The newly made DNA is inserted as a provirus into a chromosome in the animal cell. (unlike a prophage, the provirus becomes a permanent addition to the cell’s DNA)
The host’s RNA polymerase transcribes the viral DNA into more RNA molecules.
These can function both as mRNA for the synthesis of viral proteins and as genomes for new virus particles released from the cell.

22. One particularly famous retrovirus
Human immunodeficiency virus (HIV), the virus that causes AIDS (acquired immunodeficiency syndrome) is a retrovirus.
The viral particle includes an envelope with glyco- proteins for binding to specific types of white blood cells, a capsid containing two identical RNA strands as its genome and two copies of reverse transcriptase.

23. The reproductive cycle of HIV illustrates the pattern of infection and replication in a retrovirus.
After HIV enters the host cell, reverse transcriptase synthesizes double stranded DNA from the viral RNA.
Transcription produces more copies of the viral RNA that are translated into viral proteins, which self-assemble into a virus particle and leave the host.

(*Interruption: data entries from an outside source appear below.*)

(* ===== verification/TunnelProps.v ===== *)
(** * Properties of the session set

    Against any history the set is a list of the live sessions in the order of
    their last activity, each with whether it was told to end; the functions
    on it refine the obvious ones on such a list. *)

From S2P Require Import Prelude Buffer IO Interfaces DList RBTree RBMap MappedDNS DNSHandle Config Utils Tunnel.

(** ** The abstract set *)

Record aset := mkA { sessions : list (ptr * bool); a_run : bool }.

Definition a_terminate (p : ptr) (xs : list (ptr * bool)) : list (ptr * bool) :=
  (λ x, (x.1, x.2 || bool_decide (x.1 = p))) <$> xs.
Definition a_insert (max : Z) (p : ptr) (xs : list (ptr * bool)) : list (ptr * bool) :=
  let xs := xs ++ [(p, false)] in
  if decide (max = 0 ∨ Z.of_nat (length xs) < max) then xs
  else match xs with [] => [] | (q, _) :: xs => (q, true) :: xs end.
Definition a_delete (p : ptr) (xs : list (ptr * bool)) : list (ptr * bool) := filter (λ x, x.1 ≠ p) xs.
Definition a_touch (max : Z) (p : ptr) (xs : list (ptr * bool)) : list (ptr * bool) :=
  if decide (max = 0) then xs else a_delete p xs ++ filter (λ x, x.1 = p) xs.

Definition dns_query (c : config) (addr : ip_addr_t) (port : Z) : bool :=
  bool_decide (ip_type addr = IPADDR_TYPE_V4 ∧ hev_config_get_mapdns_port c = port ∧
    u32 (hev_config_get_mapdns_address c) = le32 (take 4 (ip_bytes addr))).
(** The run turns the handles [a] into [b] and loses none. *)
Definition turns (a b : handles) (tr : trace) : Prop := lost tr = [] ∧ balanced a b tr.

Lemma turns_app a b c t1 t2 : turns a b t1 → turns b c t2 → turns a c (t1 ++ t2).
Proof. intros [L1 B1] [L2 B2]. split; [by rewrite lost_app, L1, L2 | by eapply balanced_app]. Qed.

Lemma turns_same a : turns a a [].
Proof. split; [done | by apply balanced_same]. Qed.

Lemma turns_skip e x a b tr : harmless e → turns a b tr → turns a b ((e, x) :: tr).
Proof. intros He [L B]. split; [rewrite lost_cons, L; by destruct e | by apply bal_skip]. Qed.

Lemma turns_acquire k r a b tr : turns (got k (ret r) ++ a) b tr → turns a b ((Acquire k, r) :: tr).
Proof. intros [L B]. split; [done | by apply bal_acquire]. Qed.

Lemma turns_release k h r a b tr : turns a b tr → turns ((k, h) :: a) b ((Release k h, r) :: tr).
Proof. intros [L B]. split; [done | by apply bal_release]. Qed.

Lemma turns_input h bs r a b tr : (ret r = 0 → turns a b tr) → (ret r ≠ 0 → turns ((R_pbuf, h) :: a) b tr) →
  turns ((R_pbuf, h) :: a) b ((NetifInput h bs, r) :: tr).
Proof.
  intros H0 H1. split.
  - rewrite lost_cons. destruct (decide (ret r = 0)) as [E | E]; [apply (H0 E) | apply (H1 E)].
  - apply bal_input; intros E; [apply (H0 E) | apply (H1 E)].
Qed.

(** ** The laws *)

Class HevTunnelIOLaws {D} (Io : HevTunnelIO D) := {
  (** the packet in what a [Read] returned, and what is written for one *)
  io_unframe : resp → option (list Z);
  io_frame : list Z → list Z;
  (** the length of a chain that is written whole *)
  io_chain : nat;
  io_round p x : p ≠ [] → data x = io_frame p → ret x = Z.of_nat (length (data x)) → io_unframe x = Some p;
  io_read_law fuel fd mtu d : wp False (hev_tunnel_read fuel fd mtu d) (λ r tr, r.2 = d ∧ inputs tr = [] ∧
    match r.1 with
    | Some (Some p) => turns [] [(R_pbuf, pk_pbuf p)] tr ∧ arrivals io_unframe tr = [pk_data p]
    | _ => turns [] [] tr ∧ arrivals io_unframe tr = []
    end);
  io_free_law p d : wp False (packet_free p d) (λ r tr, r.2 = d ∧ inputs tr = [] ∧
    turns [(R_pbuf, pk_pbuf p)] [] tr ∧ arrivals io_unframe tr = []);
  io_write_law fd chain d : wp False (hev_tunnel_write fd chain d) (λ r tr, r.2 = d ∧ turns [] [] tr ∧
    ∃ bs, writes tr = [bs] ∧ ((length chain ≤ io_chain)%nat → bs = io_frame (concat chain)));
}.

(** ** The systems have them *)

(** The packet behind a header of [k] bytes. *)
Definition unframe (k : nat) (x : resp) : option (list Z) :=
  if decide (Z.of_nat k < ret x) then Some (drop k (data x)) else None.

Lemma read_spec {D} k fd n (d : D) :
  wp False ((buf ← call (Acquire R_pbuf);
    if decide (ret buf = NULL) then mret (Some None)
    else
      s ← call (Read fd n);
      if decide (ret s ≤ Z.of_nat k) then call (Release R_pbuf (ret buf));; mret (Some None)
      else mret (Some (Some (mkPacket (ret buf) (drop k (data s)))))) d)
    (λ (r : option (option packet) * D) tr, r.2 = d ∧ inputs tr = [] ∧
      match r.1 with
      | Some (Some p) => turns [] [(R_pbuf, pk_pbuf p)] tr ∧ arrivals (unframe k) tr = [pk_data p]
      | _ => turns [] [] tr ∧ arrivals (unframe k) tr = []
      end).
Proof.
  apply wp_call. intros b _. destruct (decide (ret b = NULL)) as [Hb | Hb].
  { split; [done |]. split; [done |]. split; [|done]. apply turns_acquire. rewrite Hb. by apply turns_same. }
  apply wp_call. intros s _. destruct (decide (ret s ≤ Z.of_nat k)) as [Hs | Hs].
  - apply wp_call. intros f _. split; [done |]. split; [done |]. split.
    + apply turns_acquire. cbn [got]. rewrite decide_False by done. apply turns_skip; [done |]. by apply turns_release, turns_same.
    + cbn. unfold unframe. by rewrite decide_False by lia.
  - split; [done |]. split; [done |]. split.
    + apply turns_acquire. cbn [got pk_pbuf]. rewrite decide_False by done. apply turns_skip; [done |]. by apply turns_same.
    + cbn. unfold unframe. by rewrite decide_True by lia.
Qed.

Lemma unix_free_spec {D} f p (d : D) : wp False (unix_free p d) (λ r tr, r.2 = d ∧ inputs tr = [] ∧
  turns [(R_pbuf, pk_pbuf p)] [] tr ∧ arrivals f tr = []).
Proof. intros x _. split_and!; [done.. | | done]. by apply turns_release, turns_same. Qed.

Lemma one_write {D} fd iov (g : resp → Z) (d : D) n (frame : list Z → list Z) (chain : list (list Z)) :
  ((length chain ≤ n)%nat → concat iov = frame (concat chain)) →
  wp False ((s ← call (WriteV fd iov); mret (g s)) d) (λ (r : Z * D) tr, r.2 = d ∧ turns [] [] tr ∧
    ∃ bs, writes tr = [bs] ∧ ((length chain ≤ n)%nat → bs = frame (concat chain))).
Proof.
  intros Hf x _. split; [done |]. split; [by apply turns_skip, turns_same |]. by exists (concat iov).
Qed.

Lemma unix_write_spec {D} fd (chain : list (list Z)) (d : D) : wp False (unix_write fd chain d) (λ r tr, r.2 = d ∧ turns [] [] tr ∧
  ∃ bs, writes tr = [bs] ∧ ((length chain ≤ 512)%nat → bs = id (concat chain))).
Proof.
  assert (∀ ps : list (list Z), ((length ps ≤ 512)%nat → concat (take 512 ps) = id (concat ps))) as H by (intros ps Hps; by rewrite take_ge).
  destruct chain as [|p [|q chain]]; unfold unix_write; apply one_write; auto.
Qed.

Lemma macos_type_concat chain : macos_type chain = macos_type [concat chain].
Proof. induction chain as [|[|b p] chain IH]; [done | done |]. cbn. by case_decide. Qed.

Lemma macos_write_spec {D} fd (chain : list (list Z)) (d : D) : wp False (macos_write fd chain d) (λ r tr, r.2 = d ∧ turns [] [] tr ∧
  ∃ bs, writes tr = [bs] ∧ ((length chain ≤ 511)%nat → bs = macos_type [concat chain] ++ concat chain)).
Proof.
  unfold macos_write. cbv zeta.
  apply (one_write fd _ _ d 511 (λ p, macos_type [p] ++ p)). intros Hc.
  rewrite (take_ge chain) by lia. rewrite (macos_type_concat chain) at 1. done.
Qed.

#[export] Program Instance unix_io_laws {D} : HevTunnelIOLaws (@unix_io D) :=
  {| io_unframe := unframe 0; io_frame := id; io_chain := 512 |}.
Next Obligation.
  intros D p x Hp E Hr. unfold id in E. unfold unframe. rewrite decide_True; [by rewrite E |].
  rewrite Hr, E. destruct p; [done |]. cbn. lia.
Qed.
Next Obligation. intros. apply (read_spec 0). Qed.
Next Obligation. intros. apply unix_free_spec. Qed.
Next Obligation. intros. apply unix_write_spec. Qed.

Lemma macos_type_length chain : length (macos_type chain) = 4%nat.
Proof. induction chain as [|[|b p] chain IH]; [done | done |]. cbn. by case_decide. Qed.

#[export] Program Instance macos_io_laws {D} : HevTunnelIOLaws (@macos_io D) :=
  {| io_unframe := unframe 4; io_frame p := macos_type [p] ++ p; io_chain := 511 |}.
Next Obligation.
  intros D p x Hp E Hr. unfold unframe. pose proof (macos_type_length [p]) as Hl. rewrite decide_True.
  - by rewrite E, drop_app_length'.
  - rewrite Hr, E, length_app, Hl. destruct p; [done |]. cbn. lia.
Qed.
Next Obligation. intros. apply (read_spec 4). Qed.
Next Obligation. intros. apply unix_free_spec. Qed.
Next Obligation. intros. apply macos_write_spec. Qed.

(** ** The path *)

Section Path.
Context {D : Type} {Io : HevTunnelIO D} {Laws : HevTunnelIOLaws Io} (tun_fd mtu : Z).
#[local] Abbreviation path := (path D).

(** The counters after some packets were read. *)
Definition counted (ps : list (list Z)) (st : stats) : stats :=
  foldl (λ st p, lwip_io_packet (Z.of_nat (length p)) st) st ps.

(** What was read was given to lwIP and counted. *)
Definition passed (s : path) (r : option unit * path) (tr : trace) : Prop :=
  p_device r.2 = p_device s ∧ turns [] [] tr ∧ inputs tr = arrivals io_unframe tr ∧
  p_stats r.2 = counted (arrivals io_unframe tr) (p_stats s).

24. Why viruses make us sick…
The link between viral infection and the symptoms it produces is often obscure.
Some viruses damage or kill cells by triggering the release of hydrolytic enzymes from lysosomes.
Some viruses cause the infected cell to produce toxins that lead to disease symptoms.
Other have molecular components, such as envelope proteins, that are toxic.
In some cases, viral damage is easily repaired (respiratory epithelium after a cold), but in others, infection causes permanent damage (nerve cells after polio).

25. Or simply…
Many of the temporary symptoms associated with a viral infection results from the body’s own efforts at defending itself against infection.
The immune system is a complex and critical part of the body’s natural defense mechanism against viral and other infections.
Modern medicine has developed vaccines, harmless variants or derivatives of pathogenic microbes, that stimulate the immune system to mount defenses against the actual pathogen.

26. Viroids
Viroids, smaller and simpler than even viruses, consist of tiny molecules of naked circular RNA that infect plants.
Their several hundred nucleotides do not encode for proteins but can be replicated by the host’s cellular enzymes.
These RNA molecules can disrupt plant metabolism and stunt plant growth, perhaps by causing errors in the regulatory systems that control plant growth.

27. Prions Prions are infectious proteins that spread a disease.
They appear to cause several degenerative brain diseases including “mad cow disease”
According to the leading hypothesis, a prion is a misfolded form of a normal brain protein.
It can then convert a normal protein into the prion version, creating a chain reaction that increases their numbers.